The question of which nuts are toxic to dogs is obviously of interest to pet owners. This is great news because a lot of common nuts—like walnuts, pecans, macadamias, pistachios, and almonds—are toxic to dogs.
Regarding traditional peanuts, though, what do you think? Is it okay to give dogs peanuts?
Safe But Beware Of Possible Side Effects of Can Dogs Eat Peanuts
Fortunately, dogs do not typically become sick from eating peanuts. Dog cookies and other snacks can safely include peanuts, but keep in mind that peanuts are quite fatty.
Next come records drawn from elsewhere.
(** * API Runner: request building, dataset builder and upsert planning

    A shallow embedding of the executable core of the repository:

    - [lib/request.ts]  : [buildUrl], [applyAuth], [buildProxyPayload],
                          [runProxy], [runRequest]
    - [lib/mapping.ts]  : [get], [mapExternalToHubspot], [diffProperties]
    - [lib/dataset.ts]  : [runProfile], [interpolate], [cloneProfile],
                          [buildDataset]
    - [lib/hubspot.ts]  : [ensureBearerHeaders], [searchContactByEmail],
                          [planUpsertContactByEmail],
                          [executeUpsertContactByEmail]
    - [app/api/proxy/route.ts] : the request-forwarding part of [POST]

    JavaScript values are an inductive type, objects are association lists
    in property-enumeration order, asynchronous code is a state-and-exception
    monad over an abstract platform (the [URL] class, [fetch], [Date.now]). *)

From Stdlib Require Import ZArith String Ascii List Lia Bool.
From stdpp Require Import base option list strings gmap pretty.

Open Scope string_scope.
Open Scope Z_scope.

(* ===================================================================== *)
(** * 1. String primitives used by the sources                            *)
(* ===================================================================== *)

(** [s.startsWith(p)] *)
Definition startsWith (s p : string) : bool := String.prefix p s.

(** [s.endsWith(p)]: [s] is [p], or the tail of [s] ends with [p]. *)
Fixpoint endsWith (s p : string) : bool :=
  String.eqb s p ||
  match s with
  | EmptyString => false
  | String _ t => endsWith t p
  end.

(** [s.replace(/\/$/, '')]: the pattern is anchored at the end of the input
    and matches one slash, so at most the last character is removed. *)
Fixpoint stripTrailingSlash (s : string) : string :=
  match s with
  | EmptyString => EmptyString
  | String c t =>
      match t with
      | EmptyString => if Ascii.eqb c "/" then EmptyString else String c EmptyString
      | String _ _ => String c (stripTrailingSlash t)
      end
  end.

Definition lowerChar (c : ascii) : ascii :=
  let n := N_of_ascii c in
  if ((65 <=? n) && (n <=? 90))%N then ascii_of_N (n + 32) else c.

(** [s.toLowerCase()] on the ASCII range. *)
Fixpoint toLowerCase (s : string) : string :=
  match s with
  | EmptyString => EmptyString
  | String c t => String (lowerChar c) (toLowerCase t)
  end.

(** [s.split(sep)] for a one-character separator. *)
Fixpoint split (sep : ascii) (s : string) : list string :=
  match s with
  | EmptyString => [EmptyString]
  | String c t =>
      if Ascii.eqb c sep then EmptyString :: split sep t
      else match split sep t with
           | h :: r => String c h :: r
           | [] => [String c EmptyString]
           end
  end.

Fixpoint dropChars (n : nat) (s : string) : string :=
  match n, s with
  | O, _ => s
  | S k, String _ t => dropChars k t
  | S _, EmptyString => EmptyString
  end.

(** The replacement-template expansion of [String.prototype.replaceAll] with
    a string pattern (no capture groups): [$$] is a dollar sign, [$&] the
    matched text, [$`] the text before the match, [$'] the text after it;
    any other [$] is literal. *)
Fixpoint getSubstitution (matched before after tpl : string) : string :=
  match tpl with
  | EmptyString => EmptyString
  | String c t =>
      if Ascii.eqb c "$" then
        match t with
        | EmptyString => String c EmptyString
        | String d rest =>
            if Ascii.eqb d "$" then String "$" (getSubstitution matched before after rest)
            else if Ascii.eqb d "&" then matched +:+ getSubstitution matched before after rest
            else if Ascii.eqb d "`" then before +:+ getSubstitution matched before after rest
            else if Ascii.eqb d "'" then after +:+ getSubstitution matched before after rest
            else String c (getSubstitution matched before after t)
        end
      else String c (getSubstitution matched before after t)
  end.

(** [s.replaceAll(needle, tpl)] for a non-empty string [needle]: matches are
    found left to right and do not overlap.  [skip] counts the characters of
    the current match still to be consumed, [before] is the text already
    passed. *)
Fixpoint replaceAllFrom (needle tpl : string) (skip : nat) (before s : string) : string :=
  match s with
  | EmptyString => EmptyString
  | String c t =>
      match skip with
      | S k => replaceAllFrom needle tpl k (before +:+ String c EmptyString) t
      | O =>
          if String.prefix needle s then
            getSubstitution needle before (dropChars (String.length needle) s) tpl
            +:+ replaceAllFrom needle tpl (String.length needle - 1)
                  (before +:+ String c EmptyString) t
          else String c (replaceAllFrom needle tpl O (before +:+ String c EmptyString) t)
      end
  end.

Definition replaceAll (s needle tpl : string) : string :=
  replaceAllFrom needle tpl O EmptyString s.

Fixpoint joinWith (sep : string) (l : list string) : string :=
  match l with
  | [] => EmptyString
  | [x] => x
  | x :: r => x +:+ sep +:+ joinWith sep r
  end.

Fixpoint containsChar (c : ascii) (s : string) : bool :=
  match s with
  | EmptyString => false
  | String d t => Ascii.eqb d c || containsChar c t
  end.

(* ===================================================================== *)
(** * 2. JavaScript values                                                *)
(* ===================================================================== *)

(** The JSON-shaped values that flow through the tool.  [JNum] carries the
    integer-valued numbers (status codes, totals, ids, limits); fractions,
    [NaN] and the infinities are not represented.  An object is the list of
    its own properties in enumeration order (the order [Object.keys] and
    [JSON.stringify] follow); properties inherited from a prototype are not
    represented. *)
#[warnings="-register-all"]
Inductive value : Type :=
  | JUndefined
  | JNull
  | JBool (b : bool)
  | JNum (z : Z)
  | JStr (s : string)
  | JArr (l : list value)
  | JObj (l : list (string * value)).

(** Number-to-string conversion of an integer-valued number: all its
    digits, which is the text the engine gives below [1e21] (see
    [exactText]). *)
Definition numToString (z : Z) : string := pretty z.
Digesting fat is more of a challenge for dogs. Diarrhoea and vomiting are symptoms of an upset stomach caused by a high fat content.
Over consumption of fat in dogs can lead to pancreatitis, a painful illness. When a dog eats too much fat, it causes inflammation in its pancreas, which leads to this condition. Even though pancreatitis is treatable, your dog may experience excruciating agony and even death in more severe cases.
Avoid Salted Peanuts
When making peanut treats for your dog, such as stuffing his Kong toy or making homemade cookie treats, it’s important to use low-sodium peanut butter or peanuts to ensure your four-legged friend’s health.
You should stay away from peanut butter cups and other candy bars that have peanut butter mixed with other components because it’s easy to unintentionally poison yourself with the chocolate, raisins, xylitol, etc.
Check Ingredients for Xylitol
Many new nut butters contain the sugar substitute xylitol, which is highly poisonous to dogs, therefore it’s important to read labels carefully. Nuts ‘n More, Krush Nutrition, and P-28 Foods are the three brands of peanut butter that now include xylitol. Take the time to read the ingredients list. Words like “natural sweetener” can be a hint that xylitol, a chemically classified “sugar alcohol,” is what sweetens the peanut butter.
Xylitol is perfectly fine for humans, however it’s completely poisonous to dogs and cats. Your dog could die from hypoglycemia (a hazardous drop in blood sugar) and liver failure if he or she ingests even a tiny amount of xylitol. Get your dog to the vet right away if he or she eats xylitol. Seizures, confusion, panting, staggering, and collapse are symptoms of xylitol poisoning.
Xylitol is present in many other products, including vitamins, candies, gum, and toothpaste. Check out our comprehensive page for more information on xylitol toxicity.
Avoid going overboard; that is the general guideline. Never feed your dog peanuts as a main course; they should only be a treat. Dogs might suffer excruciating pancreatitis if they eat too much peanut butter because of the high fat content of the food.
Talk to your vet, who knows your dog inside and out, if you have any questions or reservations about giving him peanuts.
View our Nut Dangers Infographic and learn more about the dangers of nuts to dogs.
Frequently Asked Questions?
Q: Can I give my dog peanuts as a treat?
A: Learn whether peanuts are safe for dogs and how to offer them as a treat.
Q: Are peanuts a healthy snack for dogs?
A: Discover if peanuts are a nutritious option for your furry friend’s diet.
Q: Are there any risks associated with feeding peanuts to dogs?
A: Find out about potential hazards and precautions when giving peanuts to your dog.
Q: How should I introduce peanuts into my dog’s diet?
A: Get tips on safely incorporating peanuts into your dog’s meals or snacks.
Q: Are there any alternatives to peanuts that dogs can enjoy?
A: Explore other dog-friendly snack options besides peanuts to keep your pet happy and healthy.